Shakespeare in Production: The Tempest


Shakespeare in Production: The Tempest. Edited by Christine Dymkowski. Cambridge: Cambridge University Press, 2000. Pp. xxxii + 373. Illus. $64.95 cloth, $24.95 paper.

Christine Dymkowski's edition of The Tempest represents the fifth entry in Cambridge University Press's Shakespeare in Production series and, like its predecessors, functions as a "theatrical variorum," 1 compiling an exhaustive account of staging choices employed since the play's inception. The edition essentially reprints David Lindley's New Cambridge version of the text, but it substitutes, in place of Lindley's apparatus, Dymkowski's own notes, which chronicle stage settings, actors' performances, textual alterations and cuts, and the contemporary reception of various productions. [End Page 529] This exclusive emphasis on performance renders such editions inadequate for beginning students yet invaluable for theatrical practitioners and stage-centered scholars alike. Compared to previous volumes in the series, Dymkowski's edition is somewhat broader in scope, going beyond major British revivals to examine regional and fringe productions, nineteenth- and twentieth-century American stage versions, and recent performances in Australia, Canada, France, Italy, and Japan. It also includes a more detailed list of productions and two appendices, the first devoted to selected textual variations and the second to a list of principal players.

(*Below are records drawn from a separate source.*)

Lemma clean_cleaned n p t d : tree d -> d !! p = Some (Dir t) ->
  (forall q m, p `prefix_of` q -> d !! q = Some m -> (length q < length p + n)%nat) ->
  exists d', clean n (path_text p) d = (Ok tt, d') /\ cleaned p d d'.
Proof.
  revert p t d. induction n as [|n IH]; intros p t d Ht Hp Hdepth.
  { exfalso. specialize (Hdepth p _ (reflexivity p) Hp). lia. }
  destruct (contents_spec d p t Ht Hp) as (l & El & Hnd & Hl).
  destruct (sweep_all (visit n) p l d) as (d' & E & Hout & Hin).
  - done.
  - done.
  - intros c (_ & Hc)%Hl. done.
  - intros c d1 Hc%Hl Ht1 Hd1. destruct Hc as ([m Hm] & Hrem & Hne). rewrite <- Hd1 in Hm by done.
    destruct m as [ct tm|tm]; [by eapply visit_file|].
    destruct (IH c tm d1 Ht1 Hm) as (d2 & E2 & Hc2).
    + intros q k Hq Hk. rewrite Hd1 in Hk by done. specialize (Hdepth q k).
      rewrite <- Hrem in Hdepth. rewrite removelast_firstn_len, length_take in Hdepth.
      assert (take (Nat.pred (length c)) c `prefix_of` q) as Hpre by (etransitivity; [apply prefix_take|done]).
      specialize (Hdepth Hpre Hk). destruct c; [done|]. cbn in *. lia.
    + by eapply visit_dir.
  - exists d'. rewrite clean_visits. rewrite (M_bind_ok _ _ _ l d) by (by rewrite El). split; [done|].
    intros q. destruct (decide _) as [[Hpq Hne]|Hno].
    + destruct Hpq as [[|x k] ->]; [by rewrite app_nil_r in Hne|]. set (c := p ++ [x]).
      assert (c `prefix_of` p ++ x :: k) as Hpre by (exists k; unfold c; by rewrite <- app_assoc).
      destruct (decide (c ∈ l)) as [Hc|Hc]; [by apply (Hin c)|]. rewrite Hout.
      * destruct (d !! (p ++ x :: k)) as [m|] eqn:Hd; [|by destruct (live d _)]. exfalso. apply Hc, Hl. split.
        -- destruct k as [|y k]; [unfold c; by eexists|].
           destruct (tree_above d _ _ (length c) Ht Hd) as [t1 Ht1]; [unfold c; rewrite !length_app; cbn; lia|].
           replace (p ++ x :: y :: k) with (c ++ y :: k) in Ht1 by (unfold c; by rewrite <- app_assoc).
           rewrite take_app_length in Ht1. by eexists.
        -- unfold c. split; [apply removelast_last|by destruct p].
      * intros c' Hc' Hq. apply Hc. destruct (proj1 (Hl c') Hc') as (_ & Hrem & Hne').
        rewrite (siblings_apart c c' (p ++ x :: k)); [done|unfold c; by destruct p|done|unfold c; by rewrite removelast_last|done..].
    + apply Hout. intros c (_ & Hrem & Hne)%Hl Hq. apply Hno. split; [rewrite <- Hrem; etransitivity; [apply parent_prefix|exact Hq]|].
      intros ->. apply (removelast_neq c Hne). apply (anti_symm prefix); [apply parent_prefix|]. by rewrite Hrem.
Qed.
Lemma filter_excluded {A} (P Q : A -> Prop) `{forall x, Decision (P x)} l : (forall x, Q x -> ~ P x) -> Forall Q l -> filter P l = [].
Proof. intros Hn. induction 1 as [|x l Hx _ IH]; [done|]. rewrite filter_cons_False; [done|by apply Hn]. Qed.

Lemma split_ordered l : ones (ones l ++ twos l) = ones l /\ twos (ones l ++ twos l) = twos l.
Proof.
  rewrite !filter_app, (filter_id (fun q => key q = 1%nat) (ones l) (ones_all l)), (filter_id (fun q => key q = 2%nat) (twos l) (twos_all l)).
  rewrite (filter_excluded (fun q => key q = 1%nat) (fun q => key q = 2%nat) (twos l)); [|by intros x ->|apply twos_all].
  rewrite (filter_excluded (fun q => key q = 2%nat) (fun q => key q = 1%nat) (ones l)); [|by intros x ->|apply ones_all]. by rewrite app_nil_r.
Qed.

(** Sorting after each price is sorting once. *)
Lemma target_prices_all sp pair_ : one_source sp ->
  let all := concat (pair_prices exponential pair_ sp <$> candidates sp pair_) in
  target_prices exponential sp pair_ = ones all ++ twos all.
Proof.
  intros Hsp. cbn. unfold target_prices. fold (candidates sp pair_).
  pose proof (candidates_one sp pair_ Hsp) as Hc.
  induction (candidates sp pair_) as [|p l IH] using rev_ind; [done|]. apply Forall_app in Hc as [Hl [Hp _]%Forall_cons].
  rewrite foldl_app, IH, fmap_app, concat_app by done. cbn [foldl]. set (all := concat _). cbn [fmap list_fmap concat]. rewrite app_nil_r.
  rewrite sort_ordered; [|apply Forall_app; split; [apply ordered_keys|apply pair_prices_keys; [exact Hp|exact Hsp]]].
  rewrite filter_app, (filter_app (fun q => key q = 2%nat)). destruct (split_ordered all) as [-> ->].
  by rewrite !filter_app.
Qed.

Lemma target_prices_split sp pair_ : one_source sp -> target_prices exponential sp pair_ = direct sp pair_ ++ composed sp pair_.
Proof.
  intros Hsp. rewrite target_prices_all by done. unfold direct, composed. assert (one_source (candidates sp pair_)) as Hc by (by apply candidates_one).
  f_equal; induction Hc as [|p l Hp Hl IH]; [done| |done|]; rewrite fmap_cons; cbn [concat]; rewrite filter_app, IH.
  - destruct (is_direct pair_ p) eqn:Hd.
    + rewrite filter_cons_True, fmap_cons by done. by destruct (pair_prices_direct pair_ sp p Hd Hp) as [-> _].
    + rewrite filter_cons_False by congruence. by destruct (pair_prices_composed pair_ sp p Hd Hp Hsp) as [-> _].
  - destruct (is_direct pair_ p) eqn:Hd.
    + rewrite filter_cons_False by congruence. by destruct (pair_prices_direct pair_ sp p Hd Hp) as [_ ->].
    + rewrite filter_cons_True, fmap_cons by done. by destruct (pair_prices_composed pair_ sp p Hd Hp Hsp) as [_ ->].
Qed.

(** ** The caches through the jobs *)
Abbreviation cached_one m := (map_Forall (fun _ p => key p = 1%nat) m).
Record single (s : market) : Prop := {
  single_binance : cached_one (binance_prices s);
  single_bitrue : forall l, bitrue_prices s = Some l -> one_source l;
  single_exchange : cached_one (exchangeratesapi_prices s);
}.

Definition keeps {A} (m : eff market A) : Prop := forall s, single s -> single (snd (m s)).

Lemma priced_ret {A} (a : A) : keeps (ret a).
Proof. by intros s. Qed.
Lemma priced_throw {A} e : keeps (throw (A := A) e).
Proof. by intros s. Qed.
Lemma keeps_gets {A} (f : market -> A) : keeps (gets f).
Proof. by intros s. Qed.
Lemma priced_bind {A B} (m : eff market A) (f : A -> eff market B) : keeps m -> (forall a, keeps (f a)) -> keeps (m ≫= f).
Proof.
  intros Hm Hf s Hs. unfold mbind, eff_bind. specialize (Hm s Hs). destruct (m s) as [[a|e] s']; cbn in *; [by apply Hf|done].
Qed.
Lemma priced_lift {A B} (r : result A) (f : A -> eff market B) : (forall a, r = Ok a -> keeps (f a)) -> keeps (lift r ≫= f).
Proof. intros Hf s Hs. unfold mbind, eff_bind, lift. destruct r as [a|e]; [exact (Hf a eq_refl s Hs)|done]. Qed.
Lemma keeps_catch {A} (m : eff market A) h : keeps m -> (forall e, keeps (h e)) -> keeps (try_catch m h).
Proof.
  intros Hm Hh s Hs. unfold try_catch. specialize (Hm s Hs). destruct (m s) as [[a|e] s']; cbn in *; [done|].
  destruct (String.eqb e never_returns); [done|]. by apply Hh.
Qed.
Lemma keeps_request : keeps request_number.
Proof. by intros s []. Qed.

Create HintDb keeps.
#[local] Hint Resolve priced_ret priced_throw keeps_gets keeps_request : keeps.

Lemma store_one prefix l m : one_source l -> cached_one m -> cached_one (store_prices prefix l m).
Proof.
  intros Hl. unfold store_prices. revert m. induction Hl as [|p l Hp Hl IH]; intros m Hm; [done|]. apply IH. by apply map_Forall_insert_2.
Qed.

Lemma standardized_one now tickers l : standardizeTickers now tickers = Ok l -> one_source l.
Proof.
  unfold standardizeTickers. generalize binance_symbolMap. intros m. revert l. induction m as [|kv m IH]; intros l; [intros [= <-]; constructor|].
  cbn [mapM_result]. destruct (filter _ _) as [|t ts]; [done|]. cbn [mbind result_bind].
  destruct (mapM_result _ m) as [l'|e]; [|done]. cbn. intros [= <-]. constructor; [done|by apply IH].
Qed.

Lemma rates_one now raw : one_source (standardizeCurrencyConversionRates now raw).
Proof.
  unfold standardizeCurrencyConversionRates. destruct (omap _ raw) as [|[b rates] l]; [constructor|].
  apply Forall_fmap, Forall_forall. done.
Qed.

Lemma binance_job_keeps : keeps (reloadMarketPrices binance_reload).
Proof.
  apply keeps_catch; [|intros e; destruct (instance_of _ e); auto with keeps]. unfold binance_reload, binance_getFromCache, validateEntries, market_now.
  repeat (apply priced_bind; [solve [auto with keeps | repeat (apply priced_bind; auto with keeps)]|intros ?]).
  match goal with |- keeps (if ?b then _ else _) => destruct b; [|auto with keeps] end.
  apply priced_bind.
  { unfold fetchAllMarketTickers. apply priced_bind; [auto with keeps|intros n]. destruct (binance_tickers n) as [e|st d|]; auto with keeps.
    destruct (st =? 200); auto with keeps. }
  intros [tickers|]; [|auto with keeps]. apply priced_bind; [auto with keeps|intros now].
  apply priced_lift. intros l Hl%standardized_one s [Hb Ht He]. split; [by apply store_one|done|done].
Qed.

Lemma bitrue_job_keeps : keeps (reloadMarketPrices bitrue_reload).
Proof.
  apply keeps_catch; [|intros e; destruct (instance_of _ e); auto with keeps]. unfold bitrue_reload, bitrue_getFromCache, validateEntries, market_now.
  repeat (apply priced_bind; [solve [auto with keeps | repeat (apply priced_bind; auto with keeps)]|intros ?]).
  match goal with |- keeps (if ?b then _ else _) => destruct b; [|auto with keeps] end.
  apply priced_bind; [auto with keeps|intros n]. apply priced_lift. intros last _. apply priced_bind; [auto with keeps|intros now].
  intros s [Hb Ht He]. split; [done| |done]. intros l [= <-]. by constructor.
Qed.

Lemma exchange_job_keeps : keeps exchange_reload.
Proof.
  unfold exchange_reload, exchange_getFromCache, validateEntries, market_now. destruct accessKey as [k|]; [|auto with keeps].
  repeat (apply priced_bind; [solve [auto with keeps | repeat (apply priced_bind; auto with keeps)]|intros ?]).
  match goal with |- keeps (if ?b then _ else _) => destruct b; [|auto with keeps] end.
  apply priced_bind.
  { apply keeps_catch; [|auto with keeps]. generalize baseCurrencies. intros l. induction l as [|c l IH] using rev_ind; [apply priced_ret|].
    rewrite foldl_app. cbn [foldl]. apply priced_bind; [exact IH|]. intros rates. apply priced_bind; [auto with keeps|intros n].
    destruct (exchange_rates n c); auto with keeps. }
  intros rates. apply priced_bind; [auto with keeps|intros now]. intros s [Hb Ht He]. split; [done|done|]. apply store_one; [apply rates_one|done].
Qed.

Lemma prices_job_keeps : keeps (updatePrices exponential).
Proof. intros s []. by split. Qed.

(** The jobs of the service, and entries of the caches that expire. *)
Inductive job := BinanceJob | BitrueJob | ExchangeJob | PricesJob | Expiry (binance exchange prices : gset string) (bitrue : bool).

Definition expire (b e p : gset string) (t : bool) (s : market) : market :=
  mkMarket (filter (fun kv => kv.1 ∉ b) (binance_prices s)) (if t then None else bitrue_prices s)
    (filter (fun kv => kv.1 ∉ e) (exchangeratesapi_prices s)) (filter (fun kv => kv.1 ∉ p) (market_prices s)) (requests s) (isReady s).

Definition run_job (s : market) (j : job) : market :=
  match j with
  | BinanceJob => snd (reloadMarketPrices binance_reload s)
  | BitrueJob => snd (reloadMarketPrices bitrue_reload s)
  | ExchangeJob => snd (exchange_reload s)
  | PricesJob => snd (updatePrices exponential s)
  | Expiry b e p t => expire b e p t s
  end.
Definition empty_market : market := mkMarket ∅ None ∅ ∅ 0 false.

Lemma filter_one (ks : gset string) (m : gmap string price) : cached_one m -> cached_one (filter (fun kv => kv.1 ∉ ks) m).
Proof. intros Hm k p [Hk _]%map_lookup_filter_Some. exact (Hm _ _ Hk). Qed.

Lemma job_keeps s j : single s -> single (run_job s j).
Proof.
  intros Hs. destruct j as [| | | |b e p t]; cbn [run_job].
  - by apply binance_job_keeps.
  - by apply bitrue_job_keeps.
  - by apply exchange_job_keeps.
  - by apply prices_job_keeps.
  - destruct Hs as [Hb Ht He]. split; cbn; [by apply filter_one| |by apply filter_one].
    destruct t; [done|exact Ht].
Qed.

Lemma jobs_keep js : single (foldl run_job empty_market js).
Proof.
  induction js as [|j js IH] using rev_ind; [split; cbn; [apply map_Forall_empty|done|apply map_Forall_empty]|].
  rewrite foldl_app. by apply job_keeps.
Qed.

(** The prices the job works with *)
Definition raw_prices (s : market) : list price :=
  flatten_sources [("binance", mapM (fun c => binance_prices s !! ("binance_" +:+ c)) binance_symbolMap.*1); ("bitrue", bitrue_prices s);
                   ("exchangeratesapi", Some (omap (fun c => exchangeratesapi_prices s !! ("exchangeratesapi_" +:+ c)) exchange_symbols))].

Lemma flatten_one l : Forall (fun sp => match sp.2 with Some ps => one_source ps | None => True end) l -> one_source (flatten_sources l).
Proof.
  intros Hl. unfold flatten_sources, one_source. apply Forall_concat, Forall_fmap. eapply Forall_impl; [exact Hl|].
  intros [src [ps|]] Hps; cbn in *; [|constructor]. apply Forall_fmap. eapply Forall_impl; [exact Hps|]. done.
Qed.
(* ===== verification/ConnectorTables.v ===== *)
(** * Constants of the connector

    The tables of [blockchain-connector/shared/sdk/constants]: the names of
    modules and events ([names.js]), the topics of every event
    ([eventTopics.js]) and the endpoints of the node's engine with the schemas
    of their parameters ([endpoints.js]). *)
From S2P Require Import Prelude JsValue.
Local Open Scope Z_scope.

(** ** names.js *)

(** Generic *)
Definition EVENT_NAME_COMMAND_EXECUTION_RESULT : string := "commandExecutionResult".

(** Auth *)
Definition MODULE_NAME_AUTH : string := "auth".
Definition EVENT_NAME_MULTISIGNATURE_REGISTERED : string := "multisignatureRegistration".
Definition EVENT_NAME_INVALID_SIGNATURE : string := "invalidSignature".

(** Validators *)
Definition MODULE_NAME_VALIDATORS : string := "validators".
Definition EVENT_NAME_GENERATOR_KEY_REGISTRATION : string := "generatorKeyRegistration".
Definition EVENT_NAME_BLS_KEY_REGISTRATION : string := "blsKeyRegistration".

(** Token *)
Definition MODULE_NAME_TOKEN : string := "token".
Definition EVENT_NAME_TRANSFER : string := "transfer".
Definition EVENT_NAME_TRANSFER_CROSS_CHAIN : string := "transferCrossChain".
Definition EVENT_NAME_CCM_TRANSFER : string := "ccmTransfer".
Definition EVENT_NAME_MINT : string := "mint".
Definition EVENT_NAME_BURN : string := "burn".
Definition EVENT_NAME_LOCK : string := "lock".
Definition EVENT_NAME_UNLOCK : string := "unlock".
Definition EVENT_NAME_INITIALIZE_TOKEN : string := "initializeToken".
Definition EVENT_NAME_INITIALIZE_USER_ACCOUNT : string := "initializeUserAccount".
Definition EVENT_NAME_INITIALIZE_ESCROW_ACCOUNT : string := "initializeEscrowAccount".
Definition EVENT_NAME_RECOVER : string := "recover".
Definition EVENT_NAME_BEFORE_CCC_EXECUTION : string := "beforeCCCExecution".
Definition EVENT_NAME_BEFORE_CCM_FORWARDING : string := "beforeCCMForwarding".
Definition EVENT_NAME_ALL_TOKENS_SUPPORTED : string := "allTokensSupported".
Definition EVENT_NAME_ALL_TOKENS_SUPPORT_REMOVED : string := "allTokensSupportRemoved".
Definition EVENT_NAME_ALL_TOKENS_FROM_CHAIN_SUPPORTED : string := "allTokensFromChainSupported".
Definition EVENT_NAME_ALL_TOKENS_FROM_CHAIN_SUPPORT_REMOVED : string := "allTokensFromChainSupportRemoved".
Definition EVENT_NAME_TOKEN_ID_SUPPORTED : string := "tokenIDSupported".
Definition EVENT_NAME_TOKEN_ID_SUPPORT_REMOVED : string := "tokenIDSupportRemoved".
Definition set_resets (l : list (nat * bool)) (s : pool) : pool :=
  mkPool (now s) (clients s) (clientPool s) (timers s) (next s) (attempts s) (success s) (fail s) (tasks s)
    (isReInstantiateIntervalRunning s) (pingResets s) l (newApiClients s) (eventSubscriptionClientResets s).

(** ** pingListener *)
Definition pingListener (c : nat) (s : pool) : pool :=
  match clients s !! c with
  | None => s
  | Some apiClient =>
      let cleared := match pingTimeout apiClient with Some t => delete t (timers s) | None => timers s end in
      mkPool (now s)
        (<[c := mkClient (poolIndex apiClient) (isAlive apiClient) (Some (now s)) (Some (next s))]> (clients s))
        (clientPool s) (<[next s := (c, now s)]> cleared) (S (next s))
        (attempts s) (success s) (fail s) (tasks s) (isReInstantiateIntervalRunning s) (pingResets s) (resets s)
        (newApiClients s) (eventSubscriptionClientResets s)
  end.
(** Without the id of the genesis block the list of ids gets shorter, so that
    there are at most as many recursive calls as ids. *)
Fixpoint blocks_by_ids (fuel : nat) (ids : list val) : eff_connector (list val) :=
  genesisBlockId ← getGenesisBlockID;
  match list_find (fun id => id = genesisBlockId) ids, fuel with
  | Some (genesisBlockIndex, _), S fuel =>
      let remainingIDs := filter (fun id => id <> genesisBlockId) ids in
      genesisBlock ← node_getBlockByID genesisBlockId false;
      match remainingIDs with
      | [] => ret [genesisBlock]
      | _ => remainingBlocks ← blocks_by_ids fuel remainingIDs;
             ret (splice_in genesisBlockIndex genesisBlock remainingBlocks)
      end
  | Some _, O => throw never_returns
  | None, _ =>
      if isBlockCachingEnabled then map_each ids (fun id => node_getBlockByID id false)
      else blocks ← invokeEndpoint "chain_getBlocksByIDs" [("ids", Arr ids)]; lift (elements blocks)
  end.

Definition node_getBlocksByIDs (ids : list val) : eff_connector (list val) := blocks_by_ids (length ids) ids.

Definition node_getEventsByHeight (height : val) : eff_connector val := invokeEndpoint "chain_getEvents" [("height", height)].

Definition node_getTransactionByID (id : val) : eff_connector val :=
  transactionFromCache ← try_catch (getTransactionByIDFromCache id) (fun _ => ret Null);
  if truthy transactionFromCache then ret transactionFromCache
  else invokeEndpoint "chain_getTransactionByID" [("id", id)].

Definition node_getTransactionsByIDs (ids : list val) : eff_connector (list val) :=
  if isBlockCachingEnabled then map_each ids node_getTransactionByID
  else l ← invokeEndpoint "chain_getTransactionsByIDs" [("ids", Arr ids)]; lift (elements l).

Definition node_getTransactionsFromPool : eff_connector val := invokeEndpoint "txpool_getTransactionsFromPool" [].
Definition postTransaction (transaction : val) : eff_connector val := invokeEndpoint "txpool_postTransaction" [("transaction", transaction)].
Definition node_dryRunTransaction (transaction skipVerify strict : val) : eff_connector val :=
  invokeEndpoint "txpool_dryRunTransaction" [("transaction", transaction); ("skipVerify", skipVerify); ("strict", strict)].
Definition getGenerators : eff_connector val := invokeEndpoint "chain_getGeneratorList" [].
Definition getBFTParameters (height : val) : eff_connector val := invokeEndpoint "consensus_getBFTParameters" [("height", height)].

(** ** sdk/blocks.js *)
Definition getLastBlock : eff_connector val := block ← node_getLastBlock; formatBlock block.
Definition getBlockByHeight (height : val) (includeGenesisAssets : bool) : eff_connector val :=
  block ← node_getBlockByHeight height includeGenesisAssets; formatBlock block.
Definition getBlocksByHeightBetween (from to : val) : eff_connector (list val) :=
  blocks ← node_getBlocksByHeightBetween from to; map_each blocks formatBlock.
Definition getBlockByID (id : val) : eff_connector val := block ← node_getBlockByID id false; formatBlock block.
Definition getBlocksByIDs (ids : list val) : eff_connector (list val) :=
  blocks ← node_getBlocksByIDs ids; map_each blocks formatBlock.

(** ** sdk/transactions.js *)
Definition getTransactionByID (id : val) : eff_connector val :=
  transaction ← node_getTransactionByID id; formatTransaction transaction (Num 0).
Definition getTransactionsByIDs (ids : list val) : eff_connector (list val) :=
  transactions ← node_getTransactionsByIDs ids; map_each transactions (fun t => formatTransaction t (Num 0)).

Definition getTransactionsFromPool : eff_connector (list val) :=
  transactions ← node_getTransactionsFromPool; transactions ← lift (elements transactions);
  formattedTransactions ← map_each transactions (fun t => try_catch (formatTransaction t (Num 0)) (fun _ => ret Null));
  ret (filter (fun t => truthy t = true) formattedTransactions).

Definition dryRunTransaction (params : obj) : eff_connector val :=
  encodedTransaction ← (match prop params "transaction" with
                        | Object o => encodeTransaction o
                        | v => ret v
                        end);
  response ← node_dryRunTransaction encodedTransaction (prop params "skipVerify") (prop params "strict");
  events ← lift (get response "events"); events ← lift (elements events);
  events ← map_each events (fun event => formatEvent (as_obj event) (truthy (prop params "skipDecode")));
  lift (with_prop response "events" (Arr events)).

(** ** sdk/invoke.js, auth.js, legacy.js, validators.js *)
Definition invokeEndpointProxy (endpoint : string) (params : obj) : eff_connector val :=
  response ← invokeEndpoint endpoint params; formatResponse endpoint response.
Definition getAuthAccount (address : val) : eff_connector val := invokeEndpoint "auth_getAuthAccount" [("address", address)].
Definition getAuthMultiSigRegMsgSchema : eff_connector val := invokeEndpoint "auth_getMultiSigRegMsgSchema" [].
Definition getLegacyAccount (publicKey : val) : eff_connector val := invokeEndpoint "legacy_getLegacyAccount" [("publicKey", publicKey)].
Definition validateBLSKey (blsKey proofOfPossession : val) : eff_connector val :=
  invokeEndpoint "validators_validateBLSKey" [("blsKey", blsKey); ("proofOfPossession", proofOfPossession)].
Definition getValidator (address : val) : eff_connector val := invokeEndpoint "validators_getValidator" [("address", address)].

(** ** sdk/interoperability.js *)
Definition getChainAccount (chainID : val) : eff_connector val := invokeEndpoint "interoperability_getChainAccount" [("chainID", chainID)].

Definition getMainchainID : eff_connector val :=
  keep "mainchainID"
    (nodeInfo ← getNodeInfo false;
     chainID ← lift (get nodeInfo "chainID");
     response ← invokeEndpoint "interoperability_getMainchainID" [("chainID", chainID)];
     error ← lift (get response "error");
     unregistered ← (if truthy error then
                       message ← lift (get error "message"); m ← lift (as_text message);
                       ret (str_includes "not registered to bus" m)
                     else ret false);
     if unregistered : bool then ret chainID else lift (get response "mainchainID")).

Definition isMainchain : eff_connector bool :=
  isThisMainchain ← variable "isThisMainchain";
  match isThisMainchain with
  | Bool b => ret b
  | _ =>
      nodeInfo ← getNodeInfo false;
      chainID ← lift (get nodeInfo "chainID");
      mainchainID ← getMainchainID;
      let b := bool_decide (chainID = mainchainID) in
      set_variable "isThisMainchain" (Bool b) ≫= fun _ => ret b
  end.

Definition getChannel (chainID : val) : eff_connector val := invokeEndpoint "interoperability_getChannel" [("chainID", chainID)].
Definition getRegistrationFee : eff_connector val :=
  keep "registrationFee" (invokeEndpoint "interoperability_getRegistrationFee" []).

(** ** sdk/dynamicReward.js *)
Definition cacheRegisteredRewardModule : eff_connector unit :=
  registeredModules ← getRegisteredModules;
  modules ← lift (elements registeredModules);
  let found := default Undef (List.find (fun m => bool_decide (m ∈ [Str "dynamicReward"; Str "reward"])) modules) in
  set_variable "registeredRewardModule" found ≫= fun _ =>
  if truthy found then ret tt else throw "Unable to determine registered reward module.".

Definition reward_endpoint (name : string) (params : obj) : eff_connector val :=
  module ← variable "registeredRewardModule"; invokeEndpoint (js_String module +:+ "_" +:+ name) params.

Definition getRewardTokenID : eff_connector val :=
  keep "rewardTokenID" (response ← reward_endpoint "getRewardTokenID" []; lift (get response "tokenID")).
Definition getAnnualInflation (height : val) : eff_connector val := reward_endpoint "getAnnualInflation" [("height", height)].
Definition getDefaultRewardAtHeight (height : val) : eff_connector val := reward_endpoint "getDefaultRewardAtHeight" [("height", height)].

(** ** sdk/token.js *)
Definition getTokenBalances (address : val) : eff_connector val := invokeEndpoint "token_getBalances" [("address", address)].
Definition getTokenBalance (address tokenID : val) : eff_connector val :=
  invokeEndpoint "token_getBalance" [("address", address); ("tokenID", tokenID)].
Definition getEscrowedAmounts (isForceUpdate : bool) : eff_connector val :=
  keep_fresh "escrowedAmounts" isForceUpdate (invokeEndpoint "token_getEscrowedAmounts" []).
Definition getSupportedTokens (isForceUpdate : bool) : eff_connector val :=
  keep_fresh "supportedTokens" isForceUpdate (invokeEndpoint "token_getSupportedTokens" []).
Definition getTotalSupply (isForceUpdate : bool) : eff_connector val :=
  keep_fresh "totalSupply" isForceUpdate (invokeEndpoint "token_getTotalSupply" []).

(** [if (response.error) throw new Error(response.error)] *)
Definition without_error (response : val) : eff_connector val :=
  error ← lift (get response "error"); if truthy error then throw (js_String error) else ret response.

Definition getTokenInitializationFees : eff_connector val :=
  keep "initializationFees" (response ← invokeEndpoint "token_getInitializationFees" []; without_error response).
Definition tokenHasUserAccount (address tokenID : val) : eff_connector val :=
  invokeEndpoint "token_hasUserAccount" [("address", address); ("tokenID", tokenID)].
Definition tokenHasEscrowAccount (tokenID escrowChainID : val) : eff_connector val :=
  invokeEndpoint "token_hasEscrowAccount" [("tokenID", tokenID); ("escrowChainID", escrowChainID)].

Definition updateTokenInfo : eff_connector unit :=
  getEscrowedAmounts true ≫= fun _ =>
  main ← isMainchain;
  supportedTokens ← variable "supportedTokens";
  (if negb main || negb (truthy supportedTokens) then getSupportedTokens true ≫= fun _ => ret tt else ret tt) ≫= fun _ =>
  getTotalSupply true ≫= fun _ => ret tt.

Definition getTokenBalancesAtGenesis (address : val) : eff_connector (list val) :=
  assets ← genesisAssetByModule [("module", Str MODULE_NAME_TOKEN); ("subStore", Str "userSubstore")];
  balancesAtGenesis ← lift (get assets "userSubstore"); balancesAtGenesis ← lift (elements balancesAtGenesis);
  ret (filter (fun e => prop (as_obj e) "address" = address) balancesAtGenesis).

(** ** sdk/pos.js *)
Definition KEY_NOT_EXIST_text : string := "^Key [a-f0-9]+ does not exist\.$".
Definition KEY_NOT_EXIST : regex := Eval vm_compute in regex_of KEY_NOT_EXIST_text.

Definition getPosValidator (address : val) : eff_connector val := invokeEndpoint "pos_getValidator" [("address", address)].

Definition getAllPosValidators (isForceReload : bool) : eff_connector val :=
  allPosValidators ← variable "allPosValidators";
  if truthy allPosValidators && negb isForceReload then ret allPosValidators
  else
    response ← invokeEndpoint "pos_getAllValidators" [];
    match prop (as_obj response) "validators" with
    | Arr _ => set_variable "allPosValidators" response ≫= fun _ => ret response
    | _ => ret response
    end.

(** The listener of [reloadAllPosValidators] *)
Definition reloadAllPosValidators : eff_connector unit :=
  try_catch (getAllPosValidators true ≫= fun _ => ret tt) (fun _ => ret tt).

Definition getPosValidatorsByStake (limit : val) : eff_connector val := invokeEndpoint "pos_getValidatorsByStake" [("limit", limit)].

Throughout her edition Dymkowski emphasizes the cultural significance of historical trends in the play's theatrical representation, particularly in the characterization of The Tempest's primary characters. Because the play is "unusually elastic," she argues, it serves as "a mirror powerfully reflecting contemporary concerns, be they social, political, scientific or moral" (1). Dymkowski illustrates this function at length in a six-part introduction, three sections of which are devoted to changing patterns in the stage portraits of Prospero, Ariel, and Caliban. The segment on Prospero documents the figure's evolution from a wise, semi-divine patriarch to a more complicated, flawed human being struggling with his own creative and destructive urges. The part of Ariel, Dymkowski shows, functions as a vehicle for the expression of gender ideology, particularly with regard to the sex of the performer assuming the role. And Caliban, who appears as a comic monster in most early productions, gradually develops into a more sympathetic victim of colonialist oppression, a symbol of all exploited indigenous peoples. The section devoted to Caliban is the least original of the three, deriving many of its insights from previous work by Alden and Virginia Vaughan and Trevor Griffiths, 2 but Dymkowski adds evidence from her vast store of performance choices to illustrate the crucial importance of cultural attitudes toward race, imperialism, and democracy in the portrayal of Prospero's slave. At the same time, she resists the temptation to propose overly simple cause-and-effect relationships between cultural attitudes and theatrical traditions; rather, she carefully delineates how a concept such as colonialism influences the complex interconnected relationships among all three characters. For example, in the early-twentieth century, as Caliban becomes recognizably human, Ariel comes to be established as a male role, and Prospero's treatment of both servants begins to seem increasingly exploitative.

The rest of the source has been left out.